Les Scythes étaient de fiers artisans, qu’ils soient sculpteurs, tisseurs, menuisiers ou forgerons. La femme s’occupait de filer, tisser, coudre la laine et de préparer le feutre. Elle avait peu de droits et s’astreignait surtout à une vie domestique et à la responsabilité des enfants.

Ainsi, ce soir là, les hommes s’étaient occupés des bêtes et patientaient autour des feux allumés. Leurs épouses achevaient la préparation des viandes, qu’ils dégusteraient en buvant du Koumys, du lait de jument, ou du vin grec dont ils étaient devenus de véritables amateurs. Le pain et le Hippace, sorte de fromage à base de Koumys, clôturaient une journée débutée avec les premiers rayons du soleil.


Hermès rejoignit ses filles autour de l’âtre, dont les flammes dansantes vers la haute nuit crépitaient à cause du bois par tout à fait sec. Il y avait quelques hommes de confiance, mais aucun ne pouvait se vanter d’un quelconque statut de préférence.

Toutefois, selon la coutume, Hermès avait déjà promis Liluce, son aînée, à un guerrier, Grégaès, veuf comme lui, lorsqu’elle atteindrait ses seize printemps. Les deux hommes parlaient très peu et la vie avançait selon des gestes et des habitudes quotidiens qui ne nécessitaient aucun commentaire. Grégaès n’avait pas voulu que Liluce l’épouse sans qu’elle n’accepte son sort. Il avait souhaité que, de son plein gré, elle manifeste l’envie de vivre à ses côtés. A ses douze ans, Liluce avait consentit à cette destinée. Grégaès était l’homme le plus singulier du clan, le plus adroit à l’arc et avait toujours montré un dévouement sans faille, combattant avec férocité les ennemis rencontrés au cours des semaines de pérégrinations.

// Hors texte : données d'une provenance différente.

(** * The session guard of @adonisjs/auth, embedded in Rocq

    The development follows the [SessionGuard] class: the guard's mutable
    fields become a record, the HTTP context (session store, request and
    response cookies) and the emitter become an explicit state, and every
    method is a computation in a small state-and-exception monad.
    A JavaScript [throw] keeps the mutations made before it, so a failed
    computation still returns the state it reached. The user the provider
    hands back has an unconstrained type: it may be [undefined] or any other
    value, falsy ones included, and the guard tests it by truthiness. The
    methods are [async];
    each call is awaited before the next one is made, so a method runs from
    its first statement to its last without interleaving. *)

From Stdlib Require Import String ZArith Bool Lia.
From stdpp Require Import base option list gmap strings.

(** ** Values exchanged with the collaborators *)

(** [string | number | BigInt]: the type of a user identifier. *)
Inductive UserId : Type :=
| IdString (s : string)
| IdNumber (n : Z)
| IdBigInt (n : Z).

(** JavaScript truthiness of an identifier: [""], [0] and [0n] are falsy. *)
Definition js_truthy_id (v : UserId) : bool :=
  match v with
  | IdString s => negb (String.eqb s "")
  | IdNumber n => negb (Z.eqb n 0)
  | IdBigInt n => negb (Z.eqb n 0)
  end.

Ils étaient sept à manger en silence, avec pour seul accompagnement, les échos des cris d’enfants venus des charriots voisins. Sept à se restaurer calmement : Liluce, Hermès, Grégaès, Félia, deux hommes qui garderaient le camp à tour de rôle pendant les heures nocturnes, et Rama, nourrice de la jeune Félia, dont le mari était mort il y a déjà cinq ans lors d’une chasse. Rama restait l’unique réconfort d’homme du chef Calios. Ils dormaient ensemble, souvent, à part. Elle n’avait jamais eu d’enfants et s’occupait de ceux d’Hermès comme s’il se fut agit des siens.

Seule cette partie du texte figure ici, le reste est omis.